A principal teacher (PT) is a promoted post within Scottish state schools who is a member of the school's middle leadership team. The position is not the same as a school principal in other countries; principal teachers usually report to a deputy head teacher within larger schools, or directly to the head teacher in smaller schools. Principal teachers may be appointed in primary schools, secondary schools, additional support for learning schools, and at local authority level. A principal teacher may or may not have a teaching commitment, though all principal teachers are fully registered teachers with the General Teaching Council for Scotland.

==Principal teachers in secondary schools==
In secondary schools, principal teachers include the heads of departments or faculties within the school. In addition to these "curricular" principal teachers, secondary schools may also have principal teachers of pupil support/ pastoral care and support for learning. In some secondary schools and local authorities, principal teacher posts involve specific whole management responsibilities, such as principal teachers of raising attainment, digital technologies, literacy (whole school), numeracy (whole school), STEM, etc.

==Principal teachers in primary schools==
In primary schools, a principal teacher may have management responsibilities for specific curricular areas (such as literacy or numeracy), pastoral care, support for learning, or development of school initiatives and policies.

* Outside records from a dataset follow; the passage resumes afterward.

(* ===== verification/App.v ===== *)
(** * The actions of the relay

    The processing loop ([processor.go], [db.go], [dlq.go], [backlog.go], [notify.go]) is a
    program ([Conc.v]) whose actions are the statements it sends to the database, the calls of
    its senders, the clock, the context and its own counters and logs.  This file declares the
    actions with the type of their results, and the data the parts of the loop pass to each
    other.

    A call of [Send] is one action: its result holds the callbacks it makes, in the order the
    collector's mutex serialises them, its error and, for the statements of [Relay.v], the
    events the queue acknowledged. *)
From S2P Require Import Prelude GoErrors Config Values Conc Provider Stats.
Local Open Scope go_scope.

(** ** Data *)

(** [sql.Rows]: the result of [Columns], what each [Scan] gives, and [Err]. *)
Record Rows := MkRows {
  rows_Columns : error + list string;
  rows_Scan : list (error + list value);
  rows_Err : option error;
}.

Record poisonEvent := PoisonEvent { poison_evt : event; poison_error : string }.

Record senderOutput := SenderOutput { confirmed : list event; poison : list poisonEvent }.

Record senderResult := SenderResult { output : senderOutput; result_err : option error }.

Record batchResult := BatchResult { selected : Z; drained : bool; stats : batchStats }.

Definition no_result : batchResult := BatchResult 0 false no_stats.

Record sent := Sent { callbacks : list callback; acked : list Event; send_err : option error }.

Inductive notification := Notified | WaitOver | WaitFailed (err : error).

Record dlqColumnMetadata := DlqColumn {
  name : string;
  typeName : string;
  notNull : bool;
  defaultExpr : option string;
  identity : string;
  generated : string;
  canInsertColumn : bool;
}.

(** ** Actions *)

Inductive app_cmd :=
| CtxErr
| TimeNow
| BeginTx
| Commit
| Rollback
| QueryEvents (query : string * list Z)
| ExecInsert (query : string) (payloads : list string)
| ExecDelete (query : string) (ids : list value)
| QueryColumns (query : string)
| QueryMetadata (query table : string)
| QueryBacklog (query : string) (limit : Z)
| SendTo (tgt : string) (events : list Event)
| MarkProgress
| SlogError (message : string)
| SlogFailure (message signature : string)
| AddBatchError
| AddCommittedBatch (batch : batchStats) (now : Z)
| SetBacklog (events : Z) (floor : bool)
| Sleep (d : Z)
| DbConn
| ExecListen (query : string)
| ExecUnlisten
| DiscardConn
| CloseConn
| WaitForNotification (timeout : Z)
| DrainNotifications.

Definition app_resp (c : app_cmd) : Type :=
  match c with
  | CtxErr => bool
  | TimeNow => Z
  | BeginTx | Commit | Rollback => option error
  | QueryEvents _ => error + Rows
  | ExecInsert _ _ | ExecDelete _ _ => option error
  | QueryColumns _ => error + list string
  | QueryMetadata _ _ => error + (list (error + (string * bool * dlqColumnMetadata)) * option error)
  | QueryBacklog _ _ => error + (Z * Z)
  | SendTo _ _ => sent
  | DbConn | ExecListen _ | ExecUnlisten => option error
  | WaitForNotification _ => notification
  | _ => unit
  end.

Definition prog (A : Type) : Type := io app_resp senderResult A.

Definition act (c : app_cmd) : prog (app_resp c) := perform c.

Abbreviation step := (action app_resp).

Definition did (c : app_cmd) (r : app_resp c) : step := existT c r.

(** A slice variable and an early return: [for] loops of [Conc.v] return [inr]. *)
Definition finally {S A} (m : prog (S + A)) (k : S -> prog A) : prog A :=
  bind m (fun r => match r with inl s => k s | inr a => Ret a end).

(** [markProgress], and [logFailure] of the app ([FailureLogger.v]): the context check is part of
    the action. *)
Definition markProgress : prog unit := act MarkProgress.

(** [logBatchError]: nothing once the context is cancelled. *)
Definition logBatchError (message : string) : prog unit :=
  do! cancelled <- act CtxErr;
  if cancelled : bool then Ret tt else act (SlogError message).

(** [sleepContext]: the timer or the context, whichever is first. *)
Definition sleepContext (d : Z) : prog unit :=
  if bool_decide (d <= 0)%Z then Ret tt else act (Sleep d).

==Faculty heads in secondary schools==
Many local authorities have been following a policy of reducing the number of principal teachers in secondary schools by combining departments and having principal teachers titled 'curriculum leaders' or 'faculty heads'. Faculty heads lead a number of subject areas, which in the past would have been led by separate principal teachers. Common examples of this include faculty heads of science who lead biology, chemistry and physics departments within the school. Historically, these subject areas would have had their own principal teachers.

Scottish teachings unions have expressed concern that the replacement of groups of departmental principal teachers with fewer faculty principal teachers is being driven by the desire to cut costs, rather than about improving the management of secondary schools.

==Pay scale==
All principal teachers in Scotland are placed on the appropriate point on the principal teachers salary scale, as set out by the Scottish Negotiating Committee for Teachers. Principal teachers are paid on an 8-point scale depending on a job-sizing process which takes into consideration the management responsibilities associated with the post. The salary scale points on which principal teachers are placed is between £55,155 and £71,181 as of August 1 2024.

==Example organisation==
State schools in Scotland will have a staffing complement proportionate to the school roll, and decided by the local authority. This includes the determination of the structure of senior leadership within schools. Most state schools in Scotland have one head teacher and a number of depute head teachers. Head teachers and local authorities will identify the number of principal teachers an individual school may appoint. In secondary schools, this will include principal teachers of pupil support/ pastoral care (guidance), and a number of curricular principal teachers, and others with whole-school responsibilities as decided by the head teacher.